Arrhythmias with severe cardiac compromise and even sudden cardiac death are also a major problem in this population [39,40,41]. Sudden death alone has been noted to have an incidence of 5–10% and occur at an average age of 20.5 years. An underlying arrhythmia was found in 65% of Fontan patients who developed sudden death. Additionally, risk factors for sudden death included AV valve replacement at the time of Fontan operation and post-bypass Fontan circuit pressure greater than 20 mmHg.

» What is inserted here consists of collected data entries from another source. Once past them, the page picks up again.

(** Another key in a frame of the context. *)
Lemma rekey_ok s d p kx k r b hh c t :
  holds s (d ++ mk_frame p kx r b hh :: c) t ->
  exists n, heap s !! p = Some n /\
    holds (mk_st (root s) (<[p := with_key k n]> (heap s))) (d ++ mk_frame p k r b hh :: c) t.
Proof.
  intros (Hr & Hc & Hd).
  assert (exists q, rep_ctx (heap s) (root s) q (mk_frame p kx r b hh :: c)) as (q & Hp & Hlk & _ & _).
  { clear Hd Hr. revert Hc. generalize (ptr t). induction d as [|f d IH]; intros q Hc; [by exists q|]. simpl in Hc. by eapply IH, Hc. }
  cbn [f_p] in *. eexists. split; [exact Hlk|].
  assert (Hsame : forall d', ctx_addrs (d' ++ mk_frame p k r b hh :: c) = ctx_addrs (d' ++ mk_frame p kx r b hh :: c)).
  { intros d'. unfold ctx_addrs. by rewrite !bind_app. }
  split_and!; simpl; [| |by rewrite Hsame].
  - eapply rep_frame; [exact Hr|]. intros x Hx. rewrite lookup_insert_ne; [done|]. intros <-.
    apply NoDup_app in Hd as (_ & Hd & _). apply (Hd _ Hx). unfold ctx_addrs. rewrite bind_app, elem_of_app. right. by left.
  - apply NoDup_app in Hd as (_ & _ & Hd). revert Hc Hd. generalize (ptr t). clear Hr.
    induction d as [|f d IH]; intros x Hc Hd; simpl in Hc |- *; cbn [app] in Hd; rewrite ctx_addrs_cons in Hd.
    + destruct Hc as (_ & Hx & Rs & Hc). rewrite Hlk in Hx. apply NoDup_app in Hd as (Hd1 & Hd2 & _).
      unfold frame_addrs in *. cbn [f_p f_sib] in *. apply NoDup_cons in Hd1 as [Hn _].
      split_and!; [done| | |].
      * rewrite lookup_insert_eq. injection Hx as Hx. unfold frame_node in *. cbn [f_d f_k f_sib f_h] in *. destruct b; by simplify_eq/=.
      * eapply rep_frame; [exact Rs|]. intros y Hy. rewrite lookup_insert_ne; [done|]. by intros <-.
      * eapply rep_ctx_frame; [exact Hc|]. intros y Hy. rewrite lookup_insert_ne; [done|]. intros <-. apply (Hd2 p); [by left|done].
    + destruct Hc as (H0 & Hx & Rs & Hc). apply NoDup_app in Hd as (Hd1 & Hd2 & Hd3).
      assert (p ∈ ctx_addrs (d ++ mk_frame p kx r b hh :: c)) as Hin.
      { unfold ctx_addrs. rewrite bind_app, elem_of_app. right. by left. }
      unfold frame_addrs in *. split_and!; [done| | |by apply IH].
      * rewrite lookup_insert_ne; [done|]. intros ->. by apply (Hd2 (f_p f)); [left|].
      * eapply rep_frame; [exact Rs|]. intros y Hy. rewrite lookup_insert_ne; [done|]. intros <-. by apply (Hd2 p); [right|].
Qed.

Pre-operative presence of sinus rhythm has been found to be a protective factor [23••]. Further studies into the mechanism of sudden death in this population are needed with particular attention to identifying which subgroup of patients would benefit from ICD placement.

Summary

The development of any bradyarrhythmia or tachyarrhythmia is an independent predictor of a poor clinical outcome. A study on long-term outcomes after first-onset arrhythmia in Fontan patients showed that the 15-year survival following the development of any arrhythmias was only 70% and freedom from Fontan failure was only 44% [20••]. Tachyarrhythmias are especially associated with increased Fontan failure, sudden cardiac death, and mortality [1, 4, 20, 23, 32]. In APC patients, 83% of those with a dilated atrium also had a documented arrhythmia, and this was associated with increased risk of heart failure and death [22••]. This phenomenon was a concern posed by Dr. Francis Fontan during his initial description of the procedure in 1971 and has instigated the development of modifications to the initial procedure [29]. Thus far, the ILT and more recently the ECC have shown some promising results in regard to the incidence of arrhythmias [18, 19]. A systemic review and meta-analysis by Li et al. [42••] in 2017 showed that ECC Fontan patients have a twofold lower risk of late arrhythmias compared with ILT patients. This needs to be taken in the context of changes in a surgical era in addition to the other factors impacting the incidence of late atrial tachycardias including age at the time of Fontan surgery (irrespective of Fontan type) [1], heterotaxy or atrial isomerism, and presence of ventricular-dependent coronary circulation [19,20,21, 24, 43]. Dennis et al. [4] describes that for all Fontan types prior to age 16, only 15% had experienced arrhythmic events, which is consistent with the arrhythmias being mostly a burden as these patients age into adulthood. Further studies will continue to inform the true impact of surgical techniques and other factors in regard to the incidence of arrhythmias and their impact in this vulnerable population.